◆ **WHAT YOU WILL DO**:
For the listing below, output exactly the lines from the line with "133) || (n =? 160)." up to and including the line with "replace (2 * (n", and no other lines.

◆ **MATERIAL PROVIDED**:
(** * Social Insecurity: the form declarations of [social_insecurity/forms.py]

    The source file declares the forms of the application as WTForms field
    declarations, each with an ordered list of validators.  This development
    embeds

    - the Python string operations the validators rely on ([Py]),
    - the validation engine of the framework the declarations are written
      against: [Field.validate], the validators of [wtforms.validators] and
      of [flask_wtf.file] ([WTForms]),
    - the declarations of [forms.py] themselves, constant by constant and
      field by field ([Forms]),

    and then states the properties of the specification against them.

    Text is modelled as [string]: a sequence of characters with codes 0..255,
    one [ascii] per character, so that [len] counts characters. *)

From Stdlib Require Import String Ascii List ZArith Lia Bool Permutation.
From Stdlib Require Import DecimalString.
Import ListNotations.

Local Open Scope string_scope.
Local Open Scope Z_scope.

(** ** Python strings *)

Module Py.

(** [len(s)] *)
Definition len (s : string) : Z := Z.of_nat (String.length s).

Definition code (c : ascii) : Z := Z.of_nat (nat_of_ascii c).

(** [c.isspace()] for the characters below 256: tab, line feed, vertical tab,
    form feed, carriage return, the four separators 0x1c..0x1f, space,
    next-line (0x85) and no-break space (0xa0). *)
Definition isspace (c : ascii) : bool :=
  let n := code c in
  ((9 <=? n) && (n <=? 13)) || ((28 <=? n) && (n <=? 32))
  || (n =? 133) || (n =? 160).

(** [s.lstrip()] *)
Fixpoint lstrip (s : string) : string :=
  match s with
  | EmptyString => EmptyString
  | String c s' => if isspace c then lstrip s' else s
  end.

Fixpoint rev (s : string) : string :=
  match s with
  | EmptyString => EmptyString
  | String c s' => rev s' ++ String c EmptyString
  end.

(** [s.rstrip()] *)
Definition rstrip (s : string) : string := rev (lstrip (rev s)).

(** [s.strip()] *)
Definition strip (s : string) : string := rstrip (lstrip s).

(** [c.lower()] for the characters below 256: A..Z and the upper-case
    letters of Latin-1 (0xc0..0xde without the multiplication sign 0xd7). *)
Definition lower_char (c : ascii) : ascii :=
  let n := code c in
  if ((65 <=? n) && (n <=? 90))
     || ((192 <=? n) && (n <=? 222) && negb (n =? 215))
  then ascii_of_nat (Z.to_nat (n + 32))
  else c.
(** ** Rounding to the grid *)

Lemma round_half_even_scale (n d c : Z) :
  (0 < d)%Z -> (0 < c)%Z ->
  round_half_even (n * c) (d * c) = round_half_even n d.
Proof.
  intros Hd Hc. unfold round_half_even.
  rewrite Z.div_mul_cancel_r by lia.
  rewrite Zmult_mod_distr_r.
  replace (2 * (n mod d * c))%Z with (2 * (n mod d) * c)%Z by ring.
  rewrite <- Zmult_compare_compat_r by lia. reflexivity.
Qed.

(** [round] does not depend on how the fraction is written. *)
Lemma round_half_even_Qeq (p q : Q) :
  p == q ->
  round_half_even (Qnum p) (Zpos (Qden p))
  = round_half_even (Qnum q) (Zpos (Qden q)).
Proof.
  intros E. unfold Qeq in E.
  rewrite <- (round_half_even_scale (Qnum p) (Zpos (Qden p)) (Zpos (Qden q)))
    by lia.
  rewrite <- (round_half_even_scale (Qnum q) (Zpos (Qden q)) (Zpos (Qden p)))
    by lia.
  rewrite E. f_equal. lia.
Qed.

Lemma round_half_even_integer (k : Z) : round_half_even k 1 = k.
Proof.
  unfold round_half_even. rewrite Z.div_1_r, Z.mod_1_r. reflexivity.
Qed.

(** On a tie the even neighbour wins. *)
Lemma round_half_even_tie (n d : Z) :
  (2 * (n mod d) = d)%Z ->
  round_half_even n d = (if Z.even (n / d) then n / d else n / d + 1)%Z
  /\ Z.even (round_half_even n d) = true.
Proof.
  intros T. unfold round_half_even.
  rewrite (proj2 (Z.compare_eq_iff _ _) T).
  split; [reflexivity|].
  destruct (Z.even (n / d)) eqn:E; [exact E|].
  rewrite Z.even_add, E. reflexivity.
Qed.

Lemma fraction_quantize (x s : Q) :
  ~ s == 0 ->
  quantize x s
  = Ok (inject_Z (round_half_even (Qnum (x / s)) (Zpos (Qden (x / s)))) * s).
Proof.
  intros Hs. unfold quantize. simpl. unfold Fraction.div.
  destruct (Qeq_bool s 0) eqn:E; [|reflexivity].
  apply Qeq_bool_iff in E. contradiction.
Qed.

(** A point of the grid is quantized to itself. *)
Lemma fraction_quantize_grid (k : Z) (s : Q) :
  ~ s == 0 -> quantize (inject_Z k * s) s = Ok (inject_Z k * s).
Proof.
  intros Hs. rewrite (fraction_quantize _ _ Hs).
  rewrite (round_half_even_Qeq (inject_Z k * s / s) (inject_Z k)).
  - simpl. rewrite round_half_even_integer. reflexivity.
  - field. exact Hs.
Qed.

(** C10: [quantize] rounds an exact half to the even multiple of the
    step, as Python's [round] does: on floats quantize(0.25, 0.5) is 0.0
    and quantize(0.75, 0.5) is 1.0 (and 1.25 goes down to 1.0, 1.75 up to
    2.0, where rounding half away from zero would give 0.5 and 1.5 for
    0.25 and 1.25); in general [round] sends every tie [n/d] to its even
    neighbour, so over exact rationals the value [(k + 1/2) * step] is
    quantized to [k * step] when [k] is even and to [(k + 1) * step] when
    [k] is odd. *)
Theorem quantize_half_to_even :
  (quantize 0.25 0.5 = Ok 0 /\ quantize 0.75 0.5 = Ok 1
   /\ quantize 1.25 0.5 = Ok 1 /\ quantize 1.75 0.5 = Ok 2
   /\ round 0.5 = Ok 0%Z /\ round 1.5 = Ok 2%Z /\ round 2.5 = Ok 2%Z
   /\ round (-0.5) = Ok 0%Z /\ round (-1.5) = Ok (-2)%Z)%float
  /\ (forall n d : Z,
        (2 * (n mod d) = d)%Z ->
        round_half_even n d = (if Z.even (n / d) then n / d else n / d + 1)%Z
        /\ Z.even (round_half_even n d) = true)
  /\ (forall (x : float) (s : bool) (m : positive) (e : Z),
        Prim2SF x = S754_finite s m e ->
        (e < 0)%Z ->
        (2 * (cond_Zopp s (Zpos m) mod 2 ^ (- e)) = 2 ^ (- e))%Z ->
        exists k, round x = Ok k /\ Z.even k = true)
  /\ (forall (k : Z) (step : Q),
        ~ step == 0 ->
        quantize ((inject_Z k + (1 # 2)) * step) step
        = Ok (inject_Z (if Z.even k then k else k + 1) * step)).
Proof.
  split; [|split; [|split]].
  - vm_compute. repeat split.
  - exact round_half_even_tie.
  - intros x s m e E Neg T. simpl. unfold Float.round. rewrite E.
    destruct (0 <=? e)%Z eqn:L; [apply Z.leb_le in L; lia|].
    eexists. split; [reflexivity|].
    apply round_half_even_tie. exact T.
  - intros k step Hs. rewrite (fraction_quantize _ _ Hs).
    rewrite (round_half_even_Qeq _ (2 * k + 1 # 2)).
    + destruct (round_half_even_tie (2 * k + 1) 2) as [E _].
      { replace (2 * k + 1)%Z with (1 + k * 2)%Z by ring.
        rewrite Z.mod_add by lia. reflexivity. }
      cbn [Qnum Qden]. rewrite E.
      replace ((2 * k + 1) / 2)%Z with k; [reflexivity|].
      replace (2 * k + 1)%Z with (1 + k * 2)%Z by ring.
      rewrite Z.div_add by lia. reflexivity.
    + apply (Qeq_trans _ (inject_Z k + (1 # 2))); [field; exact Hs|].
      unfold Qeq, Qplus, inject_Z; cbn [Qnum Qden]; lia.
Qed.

◆ **WRITTEN RESPONSE**:
  || (n =? 133) || (n =? 160).

(** [s.lstrip()] *)
Fixpoint lstrip (s : string) : string :=
  match s with
  | EmptyString => EmptyString
  | String c s' => if isspace c then lstrip s' else s
  end.

Fixpoint rev (s : string) : string :=
  match s with
  | EmptyString => EmptyString
  | String c s' => rev s' ++ String c EmptyString
  end.

(** [s.rstrip()] *)
Definition rstrip (s : string) : string := rev (lstrip (rev s)).

(** [s.strip()] *)
Definition strip (s : string) : string := rstrip (lstrip s).

(** [c.lower()] for the characters below 256: A..Z and the upper-case
    letters of Latin-1 (0xc0..0xde without the multiplication sign 0xd7). *)
Definition lower_char (c : ascii) : ascii :=
  let n := code c in
  if ((65 <=? n) && (n <=? 90))
     || ((192 <=? n) && (n <=? 222) && negb (n =? 215))
  then ascii_of_nat (Z.to_nat (n + 32))
  else c.
(** ** Rounding to the grid *)

Lemma round_half_even_scale (n d c : Z) :
  (0 < d)%Z -> (0 < c)%Z ->
  round_half_even (n * c) (d * c) = round_half_even n d.
Proof.
  intros Hd Hc. unfold round_half_even.
  rewrite Z.div_mul_cancel_r by lia.
  rewrite Zmult_mod_distr_r.
  replace (2 * (n mod d * c))%Z with (2 * (n mod d) * c)%Z by ring.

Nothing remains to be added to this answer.